世界を緩やかと終焉へと導く暗黒の闇の炎をその龍の口から吐き出す、暗黒世界から来た破滅の竜。
その刃はあらゆる物を引き裂き。
その鱗はあらゆる物を通さず。
その翼は簡単に空中へと飛び去る。
刃と言う攻撃力、鱗と言う防御力、翼と言う機動力。その三位一体を兼ね備えた竜。
そんな無敵とも思えるような竜にも、たった1本の好敵手の武器が存在する。それこそが龍王院竜禍の持つ世龍剣エクスカリバー・ドラグナイトなのである。
『斬物非』(つまりはその剣では斬れる物が無いと言う意味らしい事なのらしい)がその世龍剣エクスカリバー・ドラグナイトにはあるのだと言う。そしてその剣こそが『暗黒帝竜 デーモンドラゴ・アサルト』を倒す唯一無二の武器なのだと。
そして物語上では龍王院竜禍が『暗黒帝竜 デーモンドラゴ・アサルト』をその世龍剣エクスカリバー・ドラグナイトで、『暗黒帝竜 デーモンドラゴ・アサルト』を倒してその力を自身の身体に封印して世界の危機を救い、世界に平和をもたらした。
これが彼女、龍王院竜禍の初期設定なのである。
しかし後になって、書き終えた後の話なのだが、彼女はこれの可笑しな点を発見した。と言うか、ただの僕にとってはどうでも良いような矛盾点なのだが。
少し前に画数の多い『龍』と画数の少ない『竜』との違いについて説明したが、その前に騎士と剣士の違いについてある事を言っていただろう。
そう、騎士も剣士も剣、もしくは刀を使う点に置いては一緒だが、その剣を振るう目的が違う。
騎士は仕えるべき主君のため、剣士は己のため。その剣を振るうのだ。
分かりやすく言うと、剣士は己の強さを誇示する為に剣を振るう事はあっても、騎士はそんな事はしない。騎士は自らが仕える相手、または尊敬する者のためにその剣を振るうのだ。
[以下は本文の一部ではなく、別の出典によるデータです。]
(** tb_config_find_router_cap.  [offset] is [*offset] before the call and
    the second component of the result is [*offset] after it; [buf_mem]
    tells whether malloc(9) succeeds, [cap_mem] the same for the buffers of
    the walk; [stack] is what the local [rcap] holds before its fields are
    assigned (three of them never are). *)
Definition tb_config_find_router_cap (fuel : nat) (cap vsc offset : Z)
    (buf_mem : bool) (cap_mem : nat -> bool) (stack : router_cfg_cap)
  : option (Z * Z) :=
  if negb buf_mem then Some (ENOMEM, offset)
  else
    let '(error, buf) := tb_config_router_read 0 5 (replicate 8 0) in
    if negb (error =? 0) then Some (error, offset)
    else
      let rcap := {| space := TB_CFG_CS_ROUTER; adap := 0;
                     current_cap := current_cap stack;
                     next_cap := GET_ROUTER_CS_NEXT_CAP buf;
                     cap_id := cap; vsc_id := vsc;
                     vsc_len := vsc_len stack; vsec_len := vsec_len stack |} in
      '(error, rcap') ← tb_config_find_cap config_read fuel cap_mem rcap;
      Some (error, if error =? 0 then current_cap rcap' else offset).

(** tb_config_find_router_vsc *)
Definition tb_config_find_router_vsc (fuel : nat) (cap offset : Z)
    (buf_mem : bool) (cap_mem : nat -> bool) (stack : router_cfg_cap)
  : option (Z * Z) :=
  tb_config_find_router_cap fuel TB_CFG_CAP_VSC cap offset buf_mem cap_mem stack.

(** tb_config_find_router_vsec *)
Definition tb_config_find_router_vsec (fuel : nat) (cap offset : Z)
    (buf_mem : bool) (cap_mem : nat -> bool) (stack : router_cfg_cap)
  : option (Z * Z) :=
  tb_config_find_router_cap fuel TB_CFG_CAP_VSEC cap offset buf_mem cap_mem stack.

(** tb_config_find_adapter_cap *)
Definition tb_config_find_adapter_cap (fuel : nat) (adap0 cap offset : Z)
    (buf_mem : bool) (cap_mem : nat -> bool) (stack : router_cfg_cap)
  : option (Z * Z) :=
  if negb buf_mem then Some (ENOMEM, offset)
  else
    let '(error, buf) := tb_config_adapter_read adap0 0 8 (replicate 8 0) in
    if negb (error =? 0) then Some (error, offset)
    else
      let rcap := {| space := TB_CFG_CS_ADAPTER; adap := adap0;
                     current_cap := current_cap stack;
                     next_cap := GET_ADP_CS_NEXT_CAP buf;
                     cap_id := cap; vsc_id := 0;
                     vsc_len := vsc_len stack; vsec_len := vsec_len stack |} in
      '(error, rcap') ← tb_config_find_cap config_read fuel cap_mem rcap;
      Some (error, if error =? 0 then current_cap rcap' else offset).

(** A failed header read leaves the cursor as it was and hands the error of
    the read back, whether the buffer was granted or not. *)
Lemma tb_config_next_cap_fails (buf_mem : bool) (c : router_cfg_cap) :
  (config_read (space c) (adap c) (next_cap c) 1 (tbcap_buf buf_mem)).1 <> 0 ->
  exists e, e <> 0 /\ tb_config_next_cap config_read buf_mem c = Some (e, c).
Proof.
  intros Hf. unfold tb_config_next_cap.
  destruct (config_read (space c) (adap c) (next_cap c) 1 _) as [e b].
  cbn [fst] in Hf. exists e. split; [done|].
  assert ((e =? 0) = false) as -> by lia. done.
Qed.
龍王院竜禍は『暗黒帝竜 デーモンドラゴ・アサルト』を倒したが、それは自己保身や世界救済と言ったそんな物では無い。ただ、彼女の仕えていた者が『倒せ』と言ったから、彼女の仕えていた者が暗黒帝竜によって殺されるのを防ぐため。
彼女はそう言う理由で剣を振るわないといけない。
しかし、彼女は竜騎士である前に、完全無欠であり孤高の存在。だとしたら、どうして『暗黒帝竜 デーモンドラゴ・アサルト』を倒そうと思ったのか? そこが気になった夕映は、その修正としてその者の仕えるべき者、『境界線上の絶対君主』なる者をその次のノートに書いた。
そして、彼女は納得していた。
……まぁ、『境界線上の絶対君主』ってなんだよと思うのだが。
さて、話を戻そう。
今朝、夢の中で彼女は神様によって1冊のノート、龍王院竜禍や『暗黒帝竜 デーモンドラゴ・アサルト』が載った1冊のノートをまるごと現実化して貰った。故に今、この世界に龍王院竜禍は高校1年生として入学し、『暗黒帝竜 デーモンドラゴ・アサルト』は高らかに空を舞う。
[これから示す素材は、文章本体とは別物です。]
(** * rerpc: a JSON-RPC 2.0 runtime in Go -- shallow embedding and properties

    The development follows the layout of the Go package:
    - [Bytes], [Utf8]: byte strings (Go [string] and [[]byte]);
    - [Json]: the behaviour of [encoding/json] that the codec relies on
      (scanner, [compact], [Unmarshal] into [interface{}], [Marshal]);
    - [Protocol]: message.go and errors.go;
    - [Codec]: codec.go ([JSONCodec]);
    - [Registry]: registry.go ([ServiceRegistry.Call]);
    - [Server]: server.go ([parseMethod], [processRequest]);
    - [GoErr], [Pool], [PoolMaintenance]: pool.go ([ConnPool]);
    - [Client], [ClientCalls], [ClientLife]: client.go ([shouldRetry],
      [receiveResponse], [doCall], [Call], [NewClient], [Close]);
    - [Registration]: registry.go ([Register], [validateMethod]);
    - [Connection]: server.go ([handleConn]). *)

From Stdlib Require Import ZArith Lia Ascii String List Bool.
From Stdlib Require Import DecimalString DecimalZ.
From Stdlib Require Import SpecFloat.
From stdpp Require Import base strings gmap.
(** * The MIDI indexer (src/index.ts), embedded in Rocq

    The indexer keeps a database in step with the mint events of a token
    contract.  Its code is asynchronous TypeScript that talks to three
    collaborators: the chain (an ethers [Contract]), an HTTP gateway
    ([node-fetch]) and the database ([./db]).  The embedding is shallow:

    - every [async] function becomes a computation in a small state and
      exception monad [M]; a rejected promise is [Thrown], and the effects
      performed before the rejection stay;
    - the answers of the collaborators come from a [World], an oracle indexed
      by a logical clock that advances at every collaborator call, so that
      the same call may answer differently later (a transient failure);
    - every collaborator call and console line is appended to a trace;
    - the promises started without [await] (line 199) are kept in a list of
      pending calls. *)

From Stdlib Require Import ZArith List String Ascii Bool Lia FinFun.
Import ListNotations.
Open Scope string_scope.
Open Scope Z_scope.

Set Implicit Arguments.

(** ** JavaScript values the code looks at *)

(** A member of a JSON object, as [res.json()] yields it.  The cast of line
    35 checks nothing, so a member declared a string may hold any JSON
    value.  A value that is neither [null] nor a string (a number, a
    boolean, an array, an object) is [Other], told by what the code can
    observe of it: its truthiness ([false] for the values [false] and [0]),
    the text a template literal gives it, and the text under which the
    database keeps it when it is handed over as a name. *)
Inductive Field : Type :=
| Undefined
| Null
| Str (s : string)
| Other (truthy : bool) (shown stored : string).

(** Truthiness of JavaScript strings: the empty string is falsy. *)
Definition truthy_string (s : string) : bool :=
  match s with
  | EmptyString => false
  | String _ _ => true
  end.

Definition truthy (f : Field) : bool :=
  match f with
  | Str s => truthy_string s
  | Other t _ _ => t
  | Undefined | Null => false
  end.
しかし、そのノートには龍王院竜禍の仕えるべき君主、『境界線上の絶対君主』は載っていない。
そして、ここに。
仕えるべき者のためにしか剣を振るわない竜騎士と、その竜騎士にしか倒せない『暗黒帝竜 デーモンドラゴ・アサルト』の2つが存在してしまったのである。
このままだと、暗黒帝竜は世界を滅ぼす。しかし、竜騎士は仕えるべき君主が居ない今、あの暗黒帝竜を倒すために剣は振るわない。
故に、妹はこの世界の終焉を言っていたのだった。
「なんつー、むちゃくちゃな」
あっ、ちなみに今のは僕、尾張宣長の心底呆れた台詞。
つーか、お前の設定ミスで世界が滅ぶって……。どんな物語だよ。